New Yorkers had a lot of feelings about the 4.8-magnitude earthquake that rocked the East Coast Friday morning, with a litany of jokes and memes flooding social media.

Millions felt the quake, United States Geological Survey (USGS) seismologist Paul Earle said in a press briefing Friday, and it also brought air travel to a temporary halt.

But even if earthquakes are de rigeur for West Coasters — some of whom shrugged off the event — the USGS said Friday that there's actually a scientific reason so many East Coasters may have been freaking out.

Earthquakes on the East Coast are experienced much further from their epicenters, according to experts — and it all boils down to differing types of rocks on either side of the country.

Why East Coast quakes are felt farther

Seismic waves can travel much farther through the Eastern type of rock — which is old, cold, and dense — before they decay and dissipate.

"Earthquakes on the East Coast are felt much further — four or five times further than a similar-sized earthquake on the West Coast," Earle said at a press briefing. "The rock is harder, and the seismic waves travel further before they attenuate. And so you're gonna have a lot more people feeling this earthquake than you would a similar-sized earthquake in California."

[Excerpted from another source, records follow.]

(* ===== verification/TaskDispatch.v ===== *)
(** * In-process task handlers

    engine-core/src/engine/task_handler.rs: handlers registered for a topic run
    inside the engine.  A dispatcher fetches their tasks, starts at most 64
    invocations at a time and applies the outcome of each like an external
    worker would.  What a handler returns is an argument; waiting is the choice
    of the next step, and the shutdown flag is an argument where it is read. *)

From stdpp Require Import base list gmap strings pretty.
From S2P Require Import Prelude Text Float Json CondLexer CondParser CondEval Domain Token ProcessDef DataMappings Runtime History Graph Registry Index TopicIndex TimerIndex Engine Scripts Handlers Boundary Waits Hoare EventScope ServiceTask TaskCompletion RetryQueue.
Local Open Scope rust_scope.

Definition IN_PROCESS_WORKER_ID : string := "bpmninja-in-process".
Definition IN_PROCESS_LOCK_SECONDS : Z := 60.
Definition LOCK_EXTEND_INTERVAL : Duration := (20 * second)%Z.
Definition MAX_CONCURRENT_HANDLERS : nat := 64.
Definition FALLBACK_TICK : Duration := second.
Definition DEFAULT_HANDLER_DRAIN_MS : N := 30000.

(** ** Outcomes *)

Inductive TaskOutcome :=
| OutcomeComplete (variables : Vars)
| OutcomeFailure (message : string) (details : option string) (retries : option Z) (retry_after : Duration)
| OutcomeBpmnError (code : string) (message : option string) (variables : Vars).

Definition outcome_success : TaskOutcome := OutcomeComplete ∅.
(** [complete] and [bpmn_error] collect their pairs, the last of a name wins. *)
Definition collect_pairs (l : list (string * Value)) : Vars := fold_left (λ m '(k, v), <[k := v]> m) l ∅.
Definition outcome_complete (l : list (string * Value)) : TaskOutcome := OutcomeComplete (collect_pairs l).
Definition outcome_bpmn_error (code : string) (message : option string) (l : list (string * Value)) : TaskOutcome :=
  OutcomeBpmnError code message (collect_pairs l).

(** How an invocation ended: with an outcome, cancelled, or in a panic; the text
    is tokio's. *)
Inductive Invocation :=
| Returned (o : TaskOutcome)
| Cancelled (err : string)
| HandlerPanicked (err : string).

Definition panic_outcome (err : string) : TaskOutcome :=
  OutcomeFailure "In-process task handler panicked" (Some err) None 0.
(** [invoke_handler] after the invocation. *)
Definition invocation_outcome (i : Invocation) : TaskOutcome :=
  match i with
  | Returned o => o
  | Cancelled err => OutcomeFailure "In-process task handler was cancelled" (Some err) None second
  | HandlerPanicked err => panic_outcome err
  end.

Definition handler_drain_budget (var : option string) : N := default DEFAULT_HANDLER_DRAIN_MS (var ≫= parse_u64).

(** ** Registration *)

Definition register_task_handler (topic : string) : M bool :=
  if bool_decide (topic = "") then mret false
  else
    replaced ← gets (λ e, bool_decide (topic ∈ e_task_handlers e));
    modify (λ e, e <| e_task_handlers ::= union {[topic]} |>) ;;
    notify_service_tasks_available ;;
    mret replaced.
Definition unregister_task_handler (topic : string) : M bool :=
  removed ← gets (λ e, bool_decide (topic ∈ e_task_handlers e));
  modify (λ e, e <| e_task_handlers ::= (.∖ {[topic]}) |>) ;;
  when removed notify_service_tasks_available ;;
  mret removed.

(** ** Locks of the dispatcher *)

Definition is_ours (t : PendingServiceTask) : bool := bool_decide (st_worker_id t = Some IN_PROCESS_WORKER_ID).
(** [release_in_process_lock]. *)
Definition release_in_process_lock (task_id : Uuid) : M unit :=
  mt ← gets (λ e, primary (e_service_tasks e) !! task_id);
  match mt with
  | Some t =>
    if is_ours t then
      modify_task task_id (λ t, t <| st_worker_id := None |> <| st_lock_expiration := None |>) ;;
      persist_service_task task_id ;;
      notify_service_tasks_available
    else mret tt
  | None => mret tt
  end.

(** [next_in_process_wait]: until five milliseconds after the next lock runs out,
    at most one second. *)
Definition lock_wait (e : Engine) (id : Uuid) : option Duration :=
  if bool_decide (id ∈ e_inflight e) then None
  else
    t ← primary (e_service_tasks e) !! id;
    if (st_retries t <=? 0)%Z then None
    else
      expiration ← st_lock_expiration t;
      if (expiration <=? e_now e)%Z then None else Some (expiration - e_now e + 5 * millisecond)%Z.
Definition sooner (soonest : option Duration) (wait : Duration) : option Duration :=
  match soonest with
  | Some current => if (current <=? wait)%Z then Some current else Some wait
  | None => Some wait
  end.
Definition next_in_process_wait (topics : list string) (e : Engine) : Duration :=
  let ids (topic : string) : list Uuid := from_option base.elements [] (index (e_service_tasks e) !! topic) in
  let soonest := fold_left sooner (omap (lock_wait e) (concat (ids <$> topics))) None in
  Z.min (default FALLBACK_TICK soonest) FALLBACK_TICK.

Section dispatcher.
  Context {U : UnicodeData} {S : ScriptEngine} {C : CronLib} {R : Nested}.

(** [apply_task_outcome]. *)
Definition apply_task_outcome (task_id : Uuid) (o : TaskOutcome) : M unit :=
  match o with
  | OutcomeComplete vars => complete_service_task task_id IN_PROCESS_WORKER_ID vars
  | OutcomeFailure message details retries after =>
    fail_service_task_with_retry_timeout task_id IN_PROCESS_WORKER_ID retries (Some message) details after
  | OutcomeBpmnError code message vars =>
    handle_bpmn_error_with_variables task_id IN_PROCESS_WORKER_ID code vars message
  end.
(** [execute_task_handler]: an error or panic while applying is only logged. *)
Definition execute_task_handler (task_id : Uuid) (i : Invocation) : M unit := λ e,
  match apply_task_outcome task_id (invocation_outcome i) e with
  | (Err Blocked, e') => (Err Blocked, e')
  | (Err OutOfFuel, e') => (Err OutOfFuel, e')
  | (_, e') => (Ok tt, e')
  end.
End dispatcher.

(** ** The dispatcher *)

(** [spawn_handler_invocation] and the end of its [InFlightGuard]. *)
Definition spawn_handler_invocation (task_id : Uuid) (running : list Uuid) : M (list Uuid) :=
  modify (λ e, e <| e_inflight ::= union {[task_id]} |>) ;;
  mret (running ++ [task_id]).
Definition end_invocation (task_id : Uuid) (running : list Uuid) : M (list Uuid) :=
  modify (λ e, e <| e_inflight ::= (.∖ {[task_id]}) |>) ;;
  mret (List.filter (λ id, negb (bool_decide (id = task_id))) running).

(** The loop over the fetched tasks: a task whose handler is gone, or for which
    there is no permit, is released. *)
Fixpoint dispatch_tasks (tasks : list PendingServiceTask) (running : list Uuid) : M (list Uuid) :=
  match tasks with
  | [] => mret running
  | t :: tasks =>
    handlers ← gets e_task_handlers;
    if bool_decide (st_topic t ∈ handlers) && (length running <? MAX_CONCURRENT_HANDLERS) then
      running ← spawn_handler_invocation (st_id t) running;
      dispatch_tasks tasks running
    else
      release_in_process_lock (st_id t) ;;
      dispatch_tasks tasks running
  end.

(** One turn of [run_task_handler_dispatcher] with the invocations that are
    running; [stopping] is the shutdown flag after the fetch. *)
Definition dispatcher_turn (stopping : bool) (running : list Uuid) : M (list Uuid) :=
  let capacity := MAX_CONCURRENT_HANDLERS - length running in
  if capacity =? 0 then mret running
  else
    topics ← gets (λ e, base.elements (e_task_handlers e));
    tasks ← match topics with
            | [] => mret []
            | _ => fetch_and_lock_in_process IN_PROCESS_WORKER_ID capacity topics IN_PROCESS_LOCK_SECONDS
            end;
    if stopping then
      forM tasks (λ t, release_in_process_lock (st_id t)) ;;
      mret running
    else dispatch_tasks tasks running.

(** A look at the running invocations during the shutdown: the clock, what the engine did
    since the last one, and the invocations that ended since. *)
Record Look := mkLook { lk_now : Z; lk_during : Engine → Engine; lk_ended : list Uuid }.
Fixpoint end_all (ids : list Uuid) (running : list Uuid) : M (list Uuid) :=
  match ids with
  | [] => mret running
  | id :: ids => running ← end_invocation id running; end_all ids running
  end.
(** [join_with_budget]: the number of invocations that had to be aborted, or [None] while
    it waits for the next look.  The guard of an aborted invocation is dropped. *)
Fixpoint join_with_budget (deadline : Z) (looks : list Look) (running : list Uuid) : M (option nat) :=
  match looks with
  | [] => mret None
  | look :: looks =>
    modify (lk_during look) ;;
    running ← end_all (lk_ended look) running;
    match running with
    | [] => mret (Some 0)
    | _ =>
      if (deadline <=? lk_now look)%Z then
        _ ← end_all running running;
        mret (Some (length running))
      else join_with_budget deadline looks running
    end
  end.

(** ** The dispatcher never runs a task twice *)

(** What happens in the engine's process: a turn of the dispatcher, the end of an
    invocation (also when it is aborted), and everything else, the outcomes of
    handlers included, which leaves the set of running invocations alone. *)
Inductive dispatch_step : Engine * list Uuid → Engine * list Uuid → Prop :=
| turn_step stopping e running running' e' :
    dispatcher_turn stopping running e = (Ok running', e') → dispatch_step (e, running) (e', running')
| end_step id e running running' e' :
    end_invocation id running e = (Ok running', e') → dispatch_step (e, running) (e', running')
| other_step e e' running :
    e_inflight e' = e_inflight e → keyed st_id (primary (e_service_tasks e')) → dispatch_step (e, running) (e', running).

Record dispatch_ok (d : Engine * list Uuid) : Prop := {
  dok_once : NoDup d.2;
  dok_bound : length d.2 ≤ MAX_CONCURRENT_HANDLERS;
  dok_inflight : e_inflight d.1 = list_to_set d.2;
  dok_keyed : keyed st_id (primary (e_service_tasks d.1));
}.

Veronica Cedillos, the president of GeoHazards International, previously discussed this distinction with Business Insider.

"The earthquake waves — seismic waves — can actually travel much further" on the East Coast, she said. "As opposed to the West Coast, where those seismic waves, actually that energy is absorbed much quicker."

Basically, on the East Coast, seismic waves "can travel a long distance without fading away," Lingsen Meng, associate professor of geophysics at UCLA, told Business Insider.

West Coast quakes are often much deeper

The types of earthquakes that occur on the East and West coasts are also different.

They originate at different depths, which affects how far the waves travel, Ben Fernando, a post-doctoral fellow studying seismology at Johns Hopkins, told BI.

The strongest quakes on the West Coast are usually related to subduction in the tectonic plates — where the Pacific plate is being sucked under the North American plate. That means the earthquakes occur very deep underground, Fernando said.

On the East Coast, however, there's no active subduction.

"It's a very different geological setting," Fernando said.

East Coast quakes tend to be much more shallow. This one was only 3 miles deep, USGS said Friday.

Deeper, West Coast-style quakes usually aren't felt as widely, because the waves have to travel further to the surface.

Still, earthquakes are a rarity in the Tri-state area. Friday's quake had an epicenter 30 miles west of Newark, per the USGS, with people reporting effects from Philadelphia to Boston.

It was the largest recorded earthquake in New Jersey in nearly 250 years. In 2011, a 5.9 magnitude earthquake hit Virginia — marking the last major rattler to hit the East Coast.